REQUIRED WORK
Look below for the line holding "string) (g : G)" and the line holding "(g_initializer : list TensorProto).". Repeat those two and everything between, exactly.

--- START ---

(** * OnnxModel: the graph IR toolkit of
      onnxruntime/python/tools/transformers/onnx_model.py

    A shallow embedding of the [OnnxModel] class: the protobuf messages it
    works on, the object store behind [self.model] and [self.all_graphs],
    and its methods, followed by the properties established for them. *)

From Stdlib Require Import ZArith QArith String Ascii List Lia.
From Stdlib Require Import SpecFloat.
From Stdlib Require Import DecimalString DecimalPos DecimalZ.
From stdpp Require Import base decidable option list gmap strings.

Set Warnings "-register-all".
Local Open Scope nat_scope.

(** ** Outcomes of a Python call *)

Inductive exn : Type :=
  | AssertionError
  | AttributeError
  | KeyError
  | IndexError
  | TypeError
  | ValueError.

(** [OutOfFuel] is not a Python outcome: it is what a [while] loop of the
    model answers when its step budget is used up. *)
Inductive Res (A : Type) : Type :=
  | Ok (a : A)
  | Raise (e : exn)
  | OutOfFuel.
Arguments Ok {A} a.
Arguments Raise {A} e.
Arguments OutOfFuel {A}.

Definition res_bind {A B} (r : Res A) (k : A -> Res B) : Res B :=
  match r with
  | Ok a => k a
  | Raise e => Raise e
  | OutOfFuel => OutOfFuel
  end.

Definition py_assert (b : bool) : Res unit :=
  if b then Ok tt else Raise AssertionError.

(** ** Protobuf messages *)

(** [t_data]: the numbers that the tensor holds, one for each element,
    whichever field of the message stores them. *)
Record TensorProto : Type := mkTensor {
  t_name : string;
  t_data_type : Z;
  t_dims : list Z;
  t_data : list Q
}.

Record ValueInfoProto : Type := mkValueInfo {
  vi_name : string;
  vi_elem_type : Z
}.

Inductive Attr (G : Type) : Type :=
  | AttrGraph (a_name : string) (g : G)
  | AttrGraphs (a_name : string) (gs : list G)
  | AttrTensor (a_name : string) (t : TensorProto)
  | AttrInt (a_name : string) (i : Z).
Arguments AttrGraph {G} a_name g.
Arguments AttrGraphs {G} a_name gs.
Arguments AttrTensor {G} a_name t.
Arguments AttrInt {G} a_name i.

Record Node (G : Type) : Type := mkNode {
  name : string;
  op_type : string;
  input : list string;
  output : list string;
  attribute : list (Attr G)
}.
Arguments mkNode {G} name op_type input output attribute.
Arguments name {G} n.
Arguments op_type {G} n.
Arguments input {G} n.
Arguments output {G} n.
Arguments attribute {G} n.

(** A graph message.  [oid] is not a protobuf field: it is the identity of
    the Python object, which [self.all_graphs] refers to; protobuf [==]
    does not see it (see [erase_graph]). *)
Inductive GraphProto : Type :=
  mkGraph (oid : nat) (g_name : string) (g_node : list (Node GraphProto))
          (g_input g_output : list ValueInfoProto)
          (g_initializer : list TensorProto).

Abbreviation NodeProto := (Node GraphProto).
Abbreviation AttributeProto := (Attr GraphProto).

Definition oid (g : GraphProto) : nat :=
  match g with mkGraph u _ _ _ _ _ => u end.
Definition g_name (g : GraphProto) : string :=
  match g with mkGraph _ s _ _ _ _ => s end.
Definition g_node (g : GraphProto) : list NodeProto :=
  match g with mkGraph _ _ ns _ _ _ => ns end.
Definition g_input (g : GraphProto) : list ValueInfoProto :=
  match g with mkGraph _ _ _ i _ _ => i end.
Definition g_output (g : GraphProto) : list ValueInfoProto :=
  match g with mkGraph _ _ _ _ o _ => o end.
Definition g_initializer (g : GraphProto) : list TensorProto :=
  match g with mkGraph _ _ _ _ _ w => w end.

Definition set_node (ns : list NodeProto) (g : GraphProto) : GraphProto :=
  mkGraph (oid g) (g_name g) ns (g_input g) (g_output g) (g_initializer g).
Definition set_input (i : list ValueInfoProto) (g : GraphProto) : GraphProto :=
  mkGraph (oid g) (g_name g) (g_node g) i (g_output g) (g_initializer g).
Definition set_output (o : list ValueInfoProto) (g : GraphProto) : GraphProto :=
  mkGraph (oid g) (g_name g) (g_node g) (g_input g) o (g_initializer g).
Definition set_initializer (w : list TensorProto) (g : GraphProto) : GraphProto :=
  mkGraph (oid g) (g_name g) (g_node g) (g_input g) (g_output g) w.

--- END ---
--- START ---

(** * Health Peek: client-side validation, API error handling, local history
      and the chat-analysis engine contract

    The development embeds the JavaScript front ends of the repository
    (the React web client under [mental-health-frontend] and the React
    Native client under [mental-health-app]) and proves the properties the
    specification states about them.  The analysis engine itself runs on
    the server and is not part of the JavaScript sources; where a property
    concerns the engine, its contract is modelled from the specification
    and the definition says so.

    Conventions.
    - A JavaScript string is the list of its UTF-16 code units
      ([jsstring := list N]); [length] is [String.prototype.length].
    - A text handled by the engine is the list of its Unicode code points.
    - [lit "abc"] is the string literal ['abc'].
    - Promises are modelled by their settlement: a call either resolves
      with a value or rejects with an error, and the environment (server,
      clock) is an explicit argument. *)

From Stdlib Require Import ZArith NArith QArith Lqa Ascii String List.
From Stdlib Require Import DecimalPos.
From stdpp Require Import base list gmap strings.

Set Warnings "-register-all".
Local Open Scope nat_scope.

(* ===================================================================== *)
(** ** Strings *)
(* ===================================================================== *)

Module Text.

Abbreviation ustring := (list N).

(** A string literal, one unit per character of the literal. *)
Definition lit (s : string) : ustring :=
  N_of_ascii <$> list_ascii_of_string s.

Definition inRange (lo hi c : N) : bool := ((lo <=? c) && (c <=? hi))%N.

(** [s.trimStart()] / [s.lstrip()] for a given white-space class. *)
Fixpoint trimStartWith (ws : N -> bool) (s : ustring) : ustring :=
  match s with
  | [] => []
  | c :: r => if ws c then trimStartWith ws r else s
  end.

--- END ---

YOUR SOLUTION
  | AttrGraph (a_name : string) (g : G)
  | AttrGraphs (a_name : string) (gs : list G)
  | AttrTensor (a_name : string) (t : TensorProto)
  | AttrInt (a_name : string) (i : Z).
Arguments AttrGraph {G} a_name g.
Arguments AttrGraphs {G} a_name gs.
Arguments AttrTensor {G} a_name t.
Arguments AttrInt {G} a_name i.

Record Node (G : Type) : Type := mkNode {
  name : string;
  op_type : string;
  input : list string;
  output : list string;
  attribute : list (Attr G)
}.
Arguments mkNode {G} name op_type input output attribute.
Arguments name {G} n.
Arguments op_type {G} n.
Arguments input {G} n.
Arguments output {G} n.
Arguments attribute {G} n.

(** A graph message.  [oid] is not a protobuf field: it is the identity of
    the Python object, which [self.all_graphs] refers to; protobuf [==]
    does not see it (see [erase_graph]). *)
Inductive GraphProto : Type :=
  mkGraph (oid : nat) (g_name : string) (g_node : list (Node GraphProto))
          (g_input g_output : list ValueInfoProto)
          (g_initializer : list TensorProto).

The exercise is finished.